### DATA EXCERPTS
━━━━━━━━━━
Lemma build_run (sched : scheduler) (inventory_path intended_configs_path : path)
    (max_workers : option Z) (w : world) :
  build sched inventory_path intended_configs_path max_workers w
  = let all_hostvars := collect_hostvars inventory_path in
    let avd_facts := get_avd_facts all_hostvars in
    let pool := ProcessPoolExecutor sched max_workers in
    let order := as_completed pool 1 all_hostvars in
    let w1 :=
      World (trace w
             ++ EvGetAvdFacts all_hostvars
             :: (ev_submit1 avd_facts <$> all_hostvars)
             ++ (ev_result1 <$> (stage1_result avd_facts
                                   <$> ok_prefix inputs_ok order)))
        (fs w) in
    match first_bad inputs_ok order with
    | Some x => (inl (RuntimeError (x.1 +:+ " validate_inputs failed")), w1)
    | None =>
        stage2 pool intended_configs_path (stage1_result avd_facts <$> order) w1
    end.
Proof.
  unfold build, call_get_avd_facts. unfold bind at 1. unfold bind at 1.
  unfold emit, ret at 1. unfold bind at 1. rewrite stage1_run. simpl.
  destruct (first_bad _ _) eqn:Hbad; simpl.
  - by rewrite <- app_assoc.
  - rewrite (dict_of_items _ _ []); simpl; [by rewrite <- app_assoc|].
    rewrite keys_stage1_result.
    rewrite (keys_Permutation _ _ (as_completed_Permutation _ _ _)).
    apply collect_hostvars_NoDup.
Qed.

(** *** The claims about the task wrappers and the command line *)

(** C2. [build_structured_config] raises exactly when [validate_inputs]
    reports [failed]; it then has printed every entry of
    [validation_errors], in order, and has neither called
    [get_device_structured_config] nor returned a structured config.
    Otherwise it prints nothing and returns the host name with the
    structured config.  [build_designed_config] does the same against
    [validate_structured_config] and returns the rendered config. *)
Theorem task_wrappers_raise_iff_validation_fails
    (hostname : string) (inputs : HostVars) (avd_facts : Facts)
    (structured_config : StructuredConfig) :
  let results1 := validate_inputs inputs in
  let out1 := build_structured_config hostname inputs avd_facts [] in
  let results2 := validate_structured_config structured_config in
  let out2 := build_designed_config hostname structured_config [] in
  ((∃ e, out1.1 = inl e) ↔ failed results1 = true)
  ∧ (failed results1 = true →
     out1 = (inl (RuntimeError (hostname +:+ " validate_inputs failed")),
             CallValidateInputs inputs
             :: (Print <$> validation_errors results1)))
  ∧ (failed results1 = false →
     out1 = (inr (hostname,
                  get_device_structured_config hostname inputs avd_facts),
             [CallValidateInputs inputs;
              CallGetDeviceStructuredConfig hostname inputs avd_facts]))
  ∧ ((∃ e, out2.1 = inl e) ↔ failed results2 = true)
  ∧ (failed results2 = true →
     out2 = (inl (RuntimeError
                    (hostname +:+ " validate_structured_config failed")),
             CallValidateStructuredConfig structured_config
             :: (Print <$> validation_errors results2)))
  ∧ (failed results2 = false →
     out2 = (inr (hostname, get_device_config structured_config),
             [CallValidateStructuredConfig structured_config;
              CallGetDeviceConfig structured_config])).
Proof.
  simpl. rewrite build_structured_config_run, build_designed_config_run.
  destruct (failed (validate_inputs inputs));
    destruct (failed (validate_structured_config structured_config));
    simpl; split_and!; try done; try (split; [by intros [e He]|done]);
    try (split; [done|by eexists]).
Qed.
━━━━━━━━━━
### ASSIGNMENT
Scan the material above for "sched". Copy every line where it appears.

### SOLUTION TO THIS PROBLEM
Lemma build_run (sched : scheduler) (inventory_path intended_configs_path : path)
  build sched inventory_path intended_configs_path max_workers w
    let pool := ProcessPoolExecutor sched max_workers in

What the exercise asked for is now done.